Follow the same rules for claims for domestic flights when international luggage is lost, delayed or damaged. The big differences between compensation for international flights (including connecting segments of domestic flights on the same itinerary) is that the compensation is set by the Montreal Convention, an international airline treaty. It is based on “special drawing rights (SDR).” That amount is set at 1131 SDRs (about $1,583).
Delayed and damaged baggage is limited to 17 SDRs per kilogram per passenger for checked baggage (about $400 for a 35 lb. bag) and a total of 332 SDRs for unchecked baggage.
Fragile items such as cameras, computers, glassware, jewelry, and so on are included in the items for which compensation must be paid on international flights under the Montreal Convention. Here is list of countries that are party to the Montreal Convention.
3. Read your airline’s rules for reporting lost, damaged, or delayed baggage.
In every case, do not leave the airport prior to reporting the mishandled baggage to the airline. Without your claim tag and a report at the airport, it will be virtually impossible to get compensation for lost luggage or for costs associated with delayed baggage. Damage to contents of your luggage should be reported as soon as it is discovered.
4. Check with your household good insurance company.
Many times your personal insurance company will cover you for lost, delayed and damaged items during travels. In many cases credit card companies insure items purchased with their credit cards from damage, even during travels. (There’s a nice credit card benefit most people don’t even know they have.)
Here are some other ways to minimize your pain:
Never, never, ever check your boots. Always bring them on board the flight with you, along with a set of ski clothes you can wear for a day. It’s okay to rent skis — we did, and it’s a great demo opportunity — but skiing in a pair of rental boots? No fun. Think of all the hours you spent dialing in the fit for your boots. Do you really want to take the chance that that’ll be gone forever?
Tag everything, both outside and in. The only way Fed Ex was able to ID us was through an address tag we put inside our ski bag. If our name and cell phone number weren’t inside, they never would’ve found us.
Stay on it. Our misadventure required multiple phone calls to American Airlines with a constantly revolving cast of characters. Each one required a new explanation about what had happened, as well as an update on what the previous airline rep had said or promised. Keep good notes. You’ll need them.
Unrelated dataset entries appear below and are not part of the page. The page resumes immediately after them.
(* ===== verification/DigestParser.v ===== *)
(** The parser of WWW-AUTHENTICATE challenges: what [split_header] and
    [find_string_value] compute, the challenges that [parse_header] reads back
    as they were written, and one that it cannot read. *)
From Stdlib Require Import Ascii.
From S2P Require Import Prelude.
From S2P Require Import Text.
From S2P Require Import DigestAuth.

(** * Lemmas about text *)

Lemma starts_with_spec p s : starts_with p s = true ↔ p `prefix_of` s.
Proof. unfold starts_with. apply bool_decide_eq_true. Qed.

Definition occurs (pat s : text) : Prop := ∃ a b, s = a ++ pat ++ b.

Lemma remove_all_none pat s : ¬ occurs pat s → remove_all 0 pat s = s.
Proof.
  induction s as [|c s IH]; intros Hno; [done|]. cbn [remove_all].
  destruct (starts_with pat (c :: s)) eqn:E.
  { apply starts_with_spec in E as [k Hk]. destruct Hno. by exists [], k. }
  rewrite IH; [done|]. intros (a & b & ->). destruct Hno. by exists (c :: a), b.
Qed.

Lemma remove_all_skip pat k s : remove_all (length k) pat (k ++ s) = remove_all 0 pat s.
Proof. by induction k. Qed.

Lemma remove_all_prefix pat s :
  pat ≠ [] → ¬ occurs pat s → remove_all 0 pat (pat ++ s) = s.
Proof.
  destruct pat as [|c pat]; [done|]. intros _ Hno. simpl.
  replace (starts_with (c :: pat) (c :: pat ++ s)) with true.
  2:{ symmetry. apply starts_with_spec. by exists s. }
  rewrite Nat.sub_0_r, remove_all_skip.
  by apply remove_all_none.
Qed.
GET TRAVEL INSURANCE: I can’t emphasize this enough. It’s well worth the investment. We actually have an annual travel insurance from Nationwide, so we don’t even have to think about it from one trip to the next.
Here’s the best advice
In all the years I’ve flown on ski trips, my gear has only been lost twice. I consider myself lucky. In both cases, it was ultimately found. The first time it took a matter of hours, and the second, as I outlined above, it took a few days. But it DID turn up. So if your gear disappears, don’t panic. Be patient, keep your cool with the airline reps (you’ll get better results; remember, they’re just trying to do their jobs), and cross your fingers. Don’t let it ruin your trip. Remember, it’s just stuff, and it’ll either be found or you’ll get some compensation. I know it’s a pain in the neck to deal with, but you can still have a good time. In the end, it’ll work out.